Rollback of Jio Freebies, a breather to competitors

We all thought Jio was bleeding heavily from huge investments and freebies. But, wonder of wonders, it logged Rs 156 for the key performance parameter of average return per user .
Rollback of Jio Freebies, a breather to competitors

Reliance financial results always have surprises, but the latest from Reliance Jio Infocomm, the telecom subsidiary of Reliance Industries (RIL), had eyebrows arching upwards. Reliance Jio’s September quarter results, the first time the new telecom entrant issued a standalone profit and loss statement, showed it had posted a net loss of Rs 271 crore on revenues of Rs 6,147 crore; but it also declared that it had made operational profits or positive earnings before interest and tax (Ebit) of Rs 260 crore.

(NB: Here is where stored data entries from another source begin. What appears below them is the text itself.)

(** Where a run that has [code] still to execute will end: the column and
    the error flag. *)
Definition outcome_y (code : list HostCall) (w : World) : Z :=
  Z.min (y (current_state w) + count_moves code) (COLS - 1).

Definition outcome_err (code : list HostCall) (w : World) : bool :=
  inErrorState w || (COLS - 1 <? y (current_state w) + count_moves code).

(** What [Interpreter_steps i code] does to a world [w] in which [i] is an
    unpaused interpreter about to run [code]: it returns [b] in world [w']. *)
Record slice_post (i : nat) (code : list HostCall) (w : World)
    (b : bool) (w' : World) : Prop := {
  sp_grid : on_grid w';
  sp_edge : flag_at_edge w';
  sp_x : x (current_state w') = x (current_state w);
  sp_handle : myInterpreter w' = myInterpreter w;
  sp_pid : runnerPid w' = runnerPid w;
  sp_now : now w' = now w;
  sp_checks : goalChecks w' = goalChecks w;
  sp_button : runButton_disabled w' = runButton_disabled w;
  sp_heap : heap w' !! i = Some {| program := remaining i w'; paused_ := b |};
  sp_y : outcome_y (remaining i w') w' = outcome_y code w;
  sp_err : outcome_err (remaining i w') w' = outcome_err code w;
  sp_timers :
    if b then
      exists s,
        timers w' =
          timers w ++ [{| timer_id := nextTimerId w;
                          timer_due := now w + Z.max 0 (s * 1000);
                          timer_cb := AsyncDone i |}]
        /\ nextTimerId w' = S (nextTimerId w)
        /\ (Z.to_nat (Z.max 0 (s * 1000)) + 2 + wait_budget (remaining i w')
            <= wait_budget code)%nat
    else
      timers w' = timers w /\ nextTimerId w' = nextTimerId w
      /\ remaining i w' = []
}.

(** The state of the loop while interpreter [i] is the handle: either no
    timer is pending and the program is finished, or [runner] is pending
    and [i] is not paused, or [runner] and the callback of the wait that
    pauses [i] are both pending. *)
Record run_inv (i : nat) (w : World) : Prop := {
  ri_handle : myInterpreter w = Some i;
  ri_grid : on_grid w;
  ri_edge : flag_at_edge w;
  ri_fresh : Forall (fun t => (timer_id t < nextTimerId w)%nat) (timers w);
  ri_timers :
    match timers w with
    | [] => remaining i w = []
    | [t] =>
        timer_cb t = Runner
        /\ heap w !! i = Some {| program := remaining i w; paused_ := false |}
    | [a; t] =>
        timer_cb a = AsyncDone i /\ timer_cb t = Runner
        /\ timer_id a <> timer_id t
        /\ heap w !! i = Some {| program := remaining i w; paused_ := true |}
    | _ => False
    end
}.

(** A bound on the timer tasks left before the loop is quiescent. *)
Definition run_measure (i : nat) (w : World) : nat :=
  match timers w with
  | [] => 0
  | [t] => 1 + wait_budget (remaining i w)
  | a :: t :: _ =>
      Z.to_nat (timer_due a - timer_due t) + 2 + wait_budget (remaining i w)
  end.

(** Calls of [checkGoalReached] made so far, plus the one still to come. *)
Definition checks_due (w : World) : nat :=
  match timers w with [] => goalChecks w | _ :: _ => S (goalChecks w) end.

(** ** The page as events leave it *)

(** What holds of a page that got where it is by events: the position is a
    cell, the error flag is set only in the last column, the two images sit
    where the script last put them, the grid carries its error class exactly
    in the error state, and the handle refers to an interpreter that
    exists. *)
Record well_formed (w : World) : Prop := {
  wf_grid : on_grid w;
  wf_edge : flag_at_edge w;
  wf_dog : bluedogImage_cell w = Some (current_state w);
  wf_bus : busImage_cell w = Some GOAL_STATE;
  wf_class : grid_error w = inErrorState w;
  wf_handle : forall i, myInterpreter w = Some i -> (i < length (heap w))%nat
}.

We all thought Jio was bleeding heavily from huge investments and freebies. But, wonder of wonders, it logged Rs 156 for the key performance parameter of average return per user (ARPU).

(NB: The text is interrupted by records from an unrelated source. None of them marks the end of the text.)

(** The first handleClose of a live connection. *)
Lemma TcpConnection_handleClose_live this w ch a b :
  TcpConnection.m_state this <> kDisconnected ->
  in_loop_thread w ->
  channels w !! TcpConnection.m_channel this = Some ch ->
  TcpConnection.m_connectionCallback this = Some a ->
  TcpConnection.m_closeCallback this = Some b ->
  exists w' ch',
    TcpConnection_handleClose this w
    = Done (TcpConnection.setState this kDisconnected) w'
    /\ trace w' = trace w ++ [EvConnectionCallback a false; EvCloseCallback b]
    /\ pending w' = pending w
    /\ channels w' !! TcpConnection.m_channel this = Some ch'
    /\ Channel.isNoneEvent ch' = true.
Proof.
  intros Hs Ht Hc Ha Hb. unfold TcpConnection_handleClose.
  destruct (TcpConnection.StateE_eqb (TcpConnection.m_state this) kDisconnected) eqn:E.
  { exfalso. apply Hs. now destruct (TcpConnection.m_state this). }
  run_assert Ht.
  destruct (Channel_disableAll_spec _ ch w Ht Hc) as (ok & w1 & ch' & E1 & Hsame & Hc1 & He).
  unfold bind at 1. simpl. rewrite E1, Ha, Hb.
  unfold call, bind, emit, modify, ret. simpl.
  eexists _, ch'. split; [reflexivity|]. simpl.
  destruct Hsame as (_ & _ & _ & _ & Hp & _ & _ & Htr).
  split; [rewrite Htr, <- app_assoc; reflexivity|].
  split; [exact Hp|]. split; [exact Hc1|].
  unfold Channel.isNoneEvent. rewrite He. reflexivity.
Qed.

(** C8. Two calls of handleClose in a row are one call: the second finds
    the state Disconnected and returns at once, changing neither the
    connection nor the world.  A connection that is already
    Disconnected is left alone, and the first call on a live connection
    returns with the state Disconnected after calling the connection
    callback and the close callback once each. *)
Theorem TcpConnection_handleClose_idempotent (this : TcpConnection.t) (w : World) :
  (this' <- TcpConnection_handleClose this ;; TcpConnection_handleClose this') w
  = TcpConnection_handleClose this w
  /\ (TcpConnection.m_state this = kDisconnected ->
      TcpConnection_handleClose this w = Done this w)
  /\ (forall ch a b,
        TcpConnection.m_state this <> kDisconnected ->
        in_loop_thread w ->
        channels w !! TcpConnection.m_channel this = Some ch ->
        TcpConnection.m_connectionCallback this = Some a ->
        TcpConnection.m_closeCallback this = Some b ->
        exists this' w',
          TcpConnection_handleClose this w = Done this' w'
          /\ TcpConnection.m_state this' = kDisconnected
          /\ trace w' = trace w ++ [EvConnectionCallback a false; EvCloseCallback b]
          /\ TcpConnection_handleClose this' w' = Done this' w').
Proof.
  split; [|split].
  - unfold bind.
    destruct (TcpConnection_handleClose this w) as [this' w'| |] eqn:E; try reflexivity.
    apply TcpConnection_handleClose_disconnected.
    eapply TcpConnection_handleClose_state; eauto.
  - apply TcpConnection_handleClose_disconnected.
  - intros ch a b Hs Ht Hc Ha Hb.
    destruct (TcpConnection_handleClose_live this w ch a b Hs Ht Hc Ha Hb)
      as (w' & ch' & E & Htr & _).
    exists (TcpConnection.setState this kDisconnected), w'.
    split; [exact E|]. split; [reflexivity|]. split; [exact Htr|].
    now apply TcpConnection_handleClose_disconnected.
Qed.

(** ** TcpConnection::handleRead *)

(** C9. In the loop thread handleRead reads into the input buffer and
    then: with n > 0 it calls the message callback with the input buffer
    and the receive time and returns; with n = 0 it goes on as
    handleClose; with n < 0 it goes on as handleError, which asks for the
    socket error and then goes on as handleClose; on a live connection
    with its connection and close callbacks set both ways end with the
    state Disconnected after the two callbacks. *)
Theorem TcpConnection_handleRead_dispatch (this : TcpConnection.t) (w : World)
    (ch : Channel.t) (receiveTime : Z) (r : ReadResult) :
  in_loop_thread w ->
  channels w !! TcpConnection.m_channel this = Some ch ->
  let fd := Channel.m_fd ch in
  let input := ByteBuffer_readFd (TcpConnection.m_inputBuffer this) r in
  let this1 := TcpConnection.set_inputBuffer this input in
  let n := read_count r in
  (n > 0 ->
   forall cb, TcpConnection.m_messageCallback this = Some cb ->
     TcpConnection_handleRead this receiveTime r w
     = Done this1
         (log_events [EvReadFd fd;
                      EvMessageCallback cb (ByteBuffer.peek input) receiveTime] w))
  /\ (n = 0 ->
      TcpConnection_handleRead this receiveTime r w
      = TcpConnection_handleClose this1 (log_events [EvReadFd fd] w))
  /\ (n < 0 ->
      TcpConnection_handleRead this receiveTime r w
      = TcpConnection_handleError this1 (log_events [EvReadFd fd] w)
      /\ TcpConnection_handleError this1 (log_events [EvReadFd fd] w)
         = TcpConnection_handleClose this1
             (log_events [EvReadFd fd; EvGetSocketError fd] w))
  /\ (n <= 0 ->
      forall a b,
        TcpConnection.m_state this <> kDisconnected ->
        TcpConnection.m_connectionCallback this = Some a ->
        TcpConnection.m_closeCallback this = Some b ->
        exists w',
          TcpConnection_handleRead this receiveTime r w
          = Done (TcpConnection.setState this1 kDisconnected) w'
          /\ trace w'
             = trace w
               ++ [EvReadFd fd]
               ++ (if n <? 0 then [EvGetSocketError fd] else [])
               ++ [EvConnectionCallback a false; EvCloseCallback b]).
Proof.
  intros Ht Hc fd input this1 n.
  assert (E : TcpConnection_handleRead this receiveTime r w
              = (if n >? 0 then
                   call (TcpConnection.m_messageCallback this1)
                     (fun cb => EvMessageCallback cb
                                  (ByteBuffer.peek (TcpConnection.m_inputBuffer this1))
                                  receiveTime) ;;
                   ret this1
                 else if n =? 0 then TcpConnection_handleClose this1
                 else TcpConnection_handleError this1) (log_events [EvReadFd fd] w)).
  { unfold TcpConnection_handleRead.
    run_assert Ht.
    run_channel_at Hc.
    unfold bind at 1. unfold emit at 1, modify at 1. reflexivity. }
  assert (Eerr : TcpConnection_handleError this1 (log_events [EvReadFd fd] w)
                 = TcpConnection_handleClose this1
                     (log_events [EvReadFd fd; EvGetSocketError fd] w)).
  { unfold TcpConnection_handleError.
    unfold bind at 1. unfold channel_at at 1. simpl. rewrite Hc.
    unfold bind, emit, modify. now rewrite log_events_app. }
  split; [|split; [|split]].
  - intros Hn cb Hcb. rewrite E.
    destruct (Z.gtb_spec n 0) as [_|]; [|lia].
    simpl. rewrite Hcb. unfold call, bind, emit, modify, ret.
    now rewrite log_events_app.
  - intros Hn. rewrite E.
    destruct (Z.gtb_spec n 0) as [|_]; [lia|].
    destruct (Z.eqb_spec n 0); [reflexivity|lia].
  - intros Hn. split; [|exact Eerr].
    rewrite E.
    destruct (Z.gtb_spec n 0) as [|_]; [lia|].
    destruct (Z.eqb_spec n 0); [lia|reflexivity].
  - intros Hn a b Hs Ha Hb. rewrite E.
    destruct (Z.gtb_spec n 0) as [|_]; [lia|].
    destruct (Z.eqb_spec n 0) as [E0|E0].
    + destruct (TcpConnection_handleClose_live this1 (log_events [EvReadFd fd] w)
                  ch a b Hs Ht Hc Ha Hb) as (w' & _ & E' & Htr & _).
      exists w'. split; [exact E'|]. rewrite Htr.
      destruct (Z.ltb_spec n 0); [lia|]. simpl. now rewrite <- app_assoc.
    + rewrite Eerr.
      destruct (TcpConnection_handleClose_live this1
                  (log_events [EvReadFd fd; EvGetSocketError fd] w)
                  ch a b Hs Ht Hc Ha Hb) as (w' & _ & E' & Htr & _).
      exists w'. split; [exact E'|]. rewrite Htr.
      destruct (Z.ltb_spec n 0); [|lia]. simpl. now rewrite <- app_assoc.
Qed.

Reliance Jio launched commercial operations last September on the back of free promotional voice and data packages, and, expectedly, grew rapidly adding over 100 million subscribers in the first six months of operations. From April, once data services became paid, Jio’s pace of growth has become slower – the network added 15.3 million subscribers in the last quarter. But, the telco couldn’t hope for a better beginning. In barely a year of operations, it is the fourth largest operator with 138 million users, and it has tied its competitors in all sorts of knots with ‘predatory pricing’.

Consolidation Phase

A closer examination of the last quarter results shows that there has been some ‘creative’ accounting to show performance better than it really is. For instance, the ‘Summer Surprises’ scheme, which was sold over March and April this year, gave customers three months of free service, but charged Rs 303 for the fourth month. Therefore, though payments were made at the time of purchase in March and April, the revenue was accounted for in July. This has probably bloated revenues and shown ARPU to be much higher than it actually is for the quarter.  

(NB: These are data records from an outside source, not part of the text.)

(** A successful [stack] keeps the rows, which all have [dim1] entries. *)
Lemma stack_inr (rows : list (list X)) t :
  stack rows = inr t ->
  rows <> [] /\ data t = rows /\ dim0 t = length rows /\
  Forall (fun r => length r = dim1 t) rows /\
  map (@length X) rows = repeat (dim1 t) (length rows).
Proof.
  destruct rows as [|r rs]; [discriminate|].
  unfold stack. destruct (same_length (length r) rs) eqn:E; [|discriminate].
  intros H. injection H as <-. simpl.
  apply same_length_Forall in E.
  repeat split; try easy.
  - constructor; auto.
  - f_equal. induction E as [|r' rs' Hr _ IH]; simpl; [reflexivity|].
    now rewrite Hr, IH.
Qed.

(** [stack] fails on an empty list only with [StackEmpty], and never so
    on a list with a row. *)
Lemma stack_empty (rows : list (list X)) :
  stack rows = inl StackEmpty <-> rows = [].
Proof.
  destruct rows as [|r rs]; simpl; [tauto|].
  destruct (same_length (length r) rs); split; intros H; discriminate.
Qed.

(** Stacking depends on the lengths of the rows only. *)
Lemma stack_shape (rows : list (list X)) (rows' : list (list Y)) :
  map (@length X) rows = map (@length Y) rows' ->
  match stack rows, stack rows' with
  | inr t, inr t' => dim0 t = dim0 t' /\ dim1 t = dim1 t'
  | inl e, inl e' => e = e'
  | _, _ => False
  end.
Proof.
  intros H. destruct rows as [|r rs], rows' as [|r' rs']; try discriminate.
  - reflexivity.
  - simpl in H. injection H as Hr Hrs. unfold stack.
    assert (E : same_length (length r) rs = same_length (length r') rs').
    { unfold same_length. rewrite <- Hr. clear Hr.
      revert rs' Hrs. induction rs as [|a rs IH]; intros [|b rs'] Hrs;
        try discriminate; [reflexivity|].
      simpl in *. injection Hrs as Ha Hrs. rewrite Ha. f_equal. auto. }
    rewrite <- E. destruct (same_length (length r) rs); simpl.
    + split; [|assumption]. f_equal.
      rewrite <- (length_map (@length X)), Hrs. apply length_map.
    + reflexivity.
Qed.
End TensorFacts.

Section TransposeFacts.
Variable X : Type.

Lemma zip_cons_shape (row : list X) cols n k :
  length row = n -> length cols = n ->
  Forall (fun c => length c = k) cols ->
  length (zip_cons row cols) = n /\
  Forall (fun c => length c = S k) (zip_cons row cols).
Proof.
  unfold zip_cons. revert cols n.
  induction row as [|x row IH]; intros [|c cols] n Hr Hc Hk;
    simpl in *; subst; try discriminate; [split; auto|].
  inversion Hk; subst.
  injection Hc as Hc.
  destruct (IH cols (length row) eq_refl Hc H2) as [Hl Hf].
  split; [now rewrite Hl|]. constructor; auto.
Qed.

(** The transpose of [L] rows of [n] entries has [n] rows of [L]
    entries. *)
Lemma transpose_shape n (rows : list (list X)) :
  Forall (fun r => length r = n) rows ->
  length (transpose n rows) = n /\
  Forall (fun c => length c = length rows) (transpose n rows).
Proof.
  induction 1 as [|r rows Hr _ [IHl IHf]]; simpl.
  - rewrite repeat_length. split; [reflexivity|].
    apply Forall_forall. intros c Hc. apply repeat_spec in Hc. now subst.
  - now apply zip_cons_shape.
Qed.
End TransposeFacts.

(** ** The advantage estimator *)

Section AdvantageFacts.
Context {A : Type} {SA : Scalar A} {SQ : Sqrt A}.

(** C1: the advantage vector has the length of the reward vector, and its
    i-th entry is (r_i - mean r) / (std r + 1e-8): the constant is added
    to the standard deviation before the division. *)
Theorem calc_advantages_entries (rewards : list A) :
  length (calc_advantages_with_grpo rewards) = length rewards /\
  forall i,
    nth_error (calc_advantages_with_grpo rewards) i =
    option_map
      (fun r_i => div (sub r_i (mean rewards)) (add (std rewards) lit_1e_8))
      (nth_error rewards i).
Proof.
  unfold calc_advantages_with_grpo. split.
  - apply length_map.
  - intros i. apply nth_error_map.
Qed.
End AdvantageFacts.

(** ** The collector *)

Section ProgramFacts.
Context {A : Type} {SA : Scalar A} {SQ : Sqrt A}.
Variables Obs Action : Type.
Variables EnvState Rng Params OptState Grad : Type.
Variable cart_position : Obs -> A.
Variable env_num : EnvState -> nat.
Variable env_reset : EnvState -> list Obs * EnvState.
Variable env_step : list Action -> EnvState -> StepResult (A:=A) Obs * EnvState.
Variable forward : Params -> Obs -> list A.
Variable sample : list A -> Rng -> Action * Rng.
Variable log_prob : list A -> Action -> A.
Variable gather : list A -> Action -> A.
Variables exp log : A -> A.
Variable backward : (Params -> A) -> Params -> Grad.
Variable optim_step : OptState -> Params -> Grad -> OptState * Params.

Local Abbreviation W := (World EnvState Rng Params OptState).
Local Abbreviation P := (Prog EnvState Rng Params OptState).
Local Abbreviation body :=
  (collect_step (OptState:=OptState)
     cart_position env_step forward sample log_prob).
Local Abbreviation loop :=
  (collect_loop (OptState:=OptState)
     cart_position env_step forward sample log_prob).
Local Abbreviation run :=
  (run_steps (OptState:=OptState)
     cart_position env_step forward sample log_prob).
Local Abbreviation start :=
  (collector_start (Rng:=Rng) (Params:=Params) (OptState:=OptState)
     Action env_num env_reset).
Local Abbreviation collect :=
  (collect_trajectory_vectorized (OptState:=OptState)
     cart_position env_num env_reset env_step forward sample log_prob).
Local Abbreviation update :=
  (grpo_update (EnvState:=EnvState) (Rng:=Rng)
     forward gather exp log backward optim_step).
Local Abbreviation update_iter :=
  (update_loop (EnvState:=EnvState) (Rng:=Rng)
     forward gather exp log backward optim_step).
Local Abbreviation loss_of := (batch_loss forward gather exp log).

(** *** Running programs *)

Lemma bind_inr X Y (m : P X) (k : X -> P Y) w y w2 :
  bind m k w = (inr y, w2) ->
  exists x w1, m w = (inr x, w1) /\ k x w1 = (inr y, w2).
Proof.
  unfold bind. destruct (m w) as [[e|x] w1]; [discriminate|]. eauto.
Qed.

Lemma lift_inr X (r : Exn + X) (w w' : W) x :
  lift r w = (inr x, w') -> r = inr x /\ w' = w.
Proof. unfold lift. intros H. injection H as -> ->. auto. Qed.

Lemma sample_rows_length probs (g : Rng) :
  length (fst (sample_rows sample probs g)) = length probs.
Proof.
  revert g; induction probs as [|p ps IH]; intros g; simpl; [reflexivity|].
  destruct (sample p g) as [a g1]. specialize (IH g1).
  destruct (sample_rows sample ps g1) as [rest g2]. simpl in *. now rewrite IH.
Qed.

(** What a loop body that does not raise has done. *)
Lemma collect_step_inr c (w : W) c' w' :
  body c w = (inr c', w') ->
  exists actions r dones' rewards0 rewards1 total,
    length actions = length (states c) /\
    env_step actions (w_env w) = (r, w_env w') /\
    mask_set_true (all_dones c) (dones r) = inr dones' /\
    mask_fill (rewards r) dones' zero = inr rewards0 /\
    iadd rewards0 (penalty cart_position (next_states r)) = inr rewards1 /\
    iadd (all_rewards c) rewards1 = inr total /\
    c' = mkRollout (all_states c ++ [states c])
                   (all_actions c ++ [actions])
                   (all_log_probs c ++
                      [map2 log_prob (map (forward (w_policy w)) (states c))
                            actions])
                   total dones' (next_states r).
Proof.
  unfold collect_step. intros H.
  apply bind_inr in H as (probs & w1 & H1 & H).
  unfold policy_net in H1. injection H1 as <- <-.
  apply bind_inr in H as (actions & w2 & H2 & H).
  unfold dist_sample in H2.
  pose proof (sample_rows_length (map (forward (w_policy w)) (states c))
                (w_rng w)) as Hlen.
  destruct (sample_rows sample _ (w_rng w)) as [acts g]. simpl in Hlen.
  injection H2 as <- <-.
  apply bind_inr in H as (r & w3 & H3 & H).
  unfold envs_step in H3. simpl in H3.
  destruct (env_step acts (w_env w)) as [r0 e] eqn:Estep.
  injection H3 as <- <-.
  apply bind_inr in H as (dones' & w4 & H4 & H). apply lift_inr in H4 as [H4 ->].
  apply bind_inr in H as (rewards0 & w5 & H5 & H). apply lift_inr in H5 as [H5 ->].
  apply bind_inr in H as (rewards1 & w6 & H6 & H). apply lift_inr in H6 as [H6 ->].
  apply bind_inr in H as (total & w7 & H7 & H). apply lift_inr in H7 as [H7 ->].
  unfold ret in H. injection H as <- <-.
  exists acts, r0, dones', rewards0, rewards1, total. simpl.
  rewrite length_map in Hlen. repeat split; auto.
Qed.

(** *** The parameters of the policy *)

Lemma keeps_ret X (x : X) : keeps_policy (ret x : P X).
Proof. intros w. auto. Qed.

Lemma keeps_lift X (r : Exn + X) : keeps_policy (lift r : P X).
Proof. intros w. auto. Qed.

Lemma keeps_bind X Y (m : P X) (k : X -> P Y) :
  keeps_policy m -> (forall x, keeps_policy (k x)) -> keeps_policy (bind m k).
Proof.
  intros Hm Hk w. unfold bind. specialize (Hm w).
  destruct (m w) as [[e|x] w1]; simpl in *; [assumption|].
  destruct (Hk x w1) as [H1 H2]. destruct Hm as [H3 H4].
  now rewrite H1, H2.
Qed.

Lemma keeps_envs_num_envs : keeps_policy (envs_num_envs env_num : P nat).
Proof. intros w. auto. Qed.

Lemma keeps_envs_reset : keeps_policy (envs_reset env_reset : P (list Obs)).
Proof.
  intros w. unfold envs_reset. destruct (env_reset (w_env w)). auto.
Qed.

Lemma keeps_envs_step actions :
  keeps_policy (envs_step env_step actions : P (StepResult Obs)).
Proof.
  intros w. unfold envs_step. destruct (env_step actions (w_env w)). auto.
Qed.

Lemma keeps_policy_net sts :
  keeps_policy (policy_net forward sts : P (list (list A))).
Proof. intros w. auto. Qed.

Lemma keeps_dist_sample probs :
  keeps_policy (dist_sample sample probs : P (list Action)).
Proof.
  intros w. unfold dist_sample. destruct (sample_rows sample probs (w_rng w)).
  auto.
Qed.

Create HintDb keeps.
Hint Resolve keeps_ret keeps_lift keeps_bind keeps_envs_num_envs
  keeps_envs_reset keeps_envs_step keeps_policy_net keeps_dist_sample : keeps.

Lemma keeps_collect_step c : keeps_policy (body c).
Proof. unfold collect_step. auto 20 with keeps. Qed.

Lemma keeps_collect_loop fuel : forall c, keeps_policy (loop fuel c).
Proof.
  induction fuel as [|fuel IH]; intros c; simpl.
  - apply keeps_ret.
  - apply keeps_bind; [apply keeps_collect_step|].
    intros c'. destruct (all_true (all_dones c')); auto with keeps.
Qed.

Lemma keeps_collect num_steps gamma device :
  keeps_policy (collect num_steps gamma device).
Proof.
  unfold collect_trajectory_vectorized.
  pose proof keeps_collect_loop. auto 20 with keeps.
Qed.

Lemma update_loop_world n : forall trajectories advantages eps last (w : W),
  dim0 (t_all_states trajectories) <> 0 ->
  let w' := snd (update_iter n trajectories advantages eps last w) in
  w_env w' = w_env w /\ w_rng w' = w_rng w /\
  (w_optim w', w_policy w') =
    optimizer_steps backward optim_step (loss_of trajectories advantages eps)
      n (w_optim w, w_policy w).
Proof.
  induction n as [|n IH]; intros trajectories advantages eps last w Hd.
  - simpl. auto.
  - cbn [update_loop]. apply Nat.eqb_neq in Hd as Hd'. rewrite Hd'.
    unfold bind, optimizer_step.
    destruct (optim_step (w_optim w) (w_policy w) _) as [o p] eqn:E.
    specialize (IH trajectories advantages eps
                   (Some (loss_of trajectories advantages eps (w_policy w)))
                   (mkWorld (w_env w) (w_rng w) p o) Hd).
    cbv zeta in IH. cbn [w_env w_rng w_policy w_optim] in IH.
    destruct IH as (H1 & H2 & H3).
    repeat split; auto. rewrite H3.
    unfold optimizer_steps. rewrite Nat.iter_succ_r. cbn [fst snd].
    now rewrite E.
Qed.

(** C8: the collector leaves the parameters of the policy (and the state
    of the optimizer) as they were, and a call of the update routine
    changes them by its optimizer steps and by nothing else: the
    environment and the random generator are untouched, and the new
    parameters are the old ones after one optimizer step per inner
    iteration. *)
Theorem policy_changed_only_by_optimizer :
  (forall num_steps gamma device (w : W),
      let w' := snd (collect num_steps gamma device w) in
      w_policy w' = w_policy w /\ w_optim w' = w_optim w) /\
  (forall trajectories n_iterations eps (w : W),
      let w' := snd (update trajectories n_iterations eps w) in
      let advantages :=
        calc_advantages_with_grpo (t_normalized_rewards trajectories) in
      let k :=
        if dim0 (t_all_states trajectories) =? 0 then 0 else n_iterations in
      w_env w' = w_env w /\ w_rng w' = w_rng w /\
      (w_optim w', w_policy w') =
        optimizer_steps backward optim_step
          (loss_of trajectories advantages eps) k (w_optim w, w_policy w)).
Proof.
  split.
  - intros num_steps gamma device w. apply keeps_collect.
  - intros trajectories n_iterations eps w. cbv zeta.
    unfold grpo_update.
    set (adv := calc_advantages_with_grpo _).
    assert (Hk : forall (m : P (option A)) w0,
               snd (bind m (fun last => match last with
                                        | Some l => ret l
                                        | None => raise Unbound
                                        end) w0) = snd (m w0)).
    { intros m w0. unfold bind. destruct (m w0) as [[e|[l|]] w1]; reflexivity. }
    rewrite Hk. clear Hk.
    destruct (dim0 (t_all_states trajectories) =? 0) eqn:E.
    + destruct n_iterations as [|n]; simpl; [auto|].
      rewrite E. simpl. auto.
    + apply Nat.eqb_neq in E.
      exact (update_loop_world n_iterations trajectories adv eps None w E).
Qed.

(** C6: the discount factor is a dead parameter of the collector: two
    runs from the same environment, generator and policy that differ in
    [gamma] only return the same states, actions, log-probabilities,
    normalized rewards and episode rewards, and leave the same world. *)
Theorem gamma_is_ignored num_steps gamma1 gamma2 device (w : W) :
  collect num_steps gamma1 device w = collect num_steps gamma2 device w.
Proof. reflexivity. Qed.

Hereon, the phase of the telecom industry battle has changed. Jio has spent close to Rs 2 lakh crore ($30 billion) setting up its unique network and towers, and demolishing competition. It is now payback time, and the free and discounted packages will be slowly phased out as the company looks to a period of recovering its investments. Anshuman Thakur, head of strategy and planning at Jio, said that Jio was not looking at any further big-bang investments, and would focus on consolidating revenue.

In the most recent tariff plans for post-paid customers, Jio has announced the death of the Rs 309 data plan. For the flagship Rs 399 plan, which most customers are on, Jio continues with 1GB 4G data per day with unlimited free calls and text messages, but the package is now for 70 days instead of the earlier 84 days. Similarly, for its Rs 509 plan which offers 2GB 4G data per day, the validity has now been reduced to 49 days from the earlier 60 days.

Space for Competitors

This rollback of ‘predatory pricing’ will give the beleaguered competitors space to offer more flexible and maybe ever better-than-Jio packages. Perhaps, they can even move beyond defensive tactics of stopping migration to poaching on Jio for new customers.
There also needs to be an investigation into the competitors’ charge that the regulatory regime is favouring Jio at their expense. They say the Telecom Regulatory Authority (Trai)-mandated mobile termination charge (MTC) of 14 paise a minute is working in favour of Jio. MTC is the carriage charge a mobile company pays to another when a call made from the home network ends in the other network. Airtel and others say the cost per minute for interconnection is around 35 paise, and the policy of free calls by Jio is effectively being subsidised by the others. Airtel claims it is taking a hit of Rs 550 crore a quarter on this account.

What nobody can dispute is Jio has completely disrupted the industry to the benefit of consumers. Jio’s new 4G LTE technology or voice over LTE (VoLTE only) operation, that bypasses the 2G and 3G stages, has brought internet services to millions of new customers. But most importantly, the super profits the telecom industry milked is now in the past. Studies show industry returns or Arpu rising to Rs 155 in FY14, peaking at Rs 163 in FY15, and then going into a decline after the entry of Jio. For FY18, the expected industry Arpu is pegged at Rs 128!
Let the war carry on! Slimmer margins for the operators, and cheaper packages for the consumers.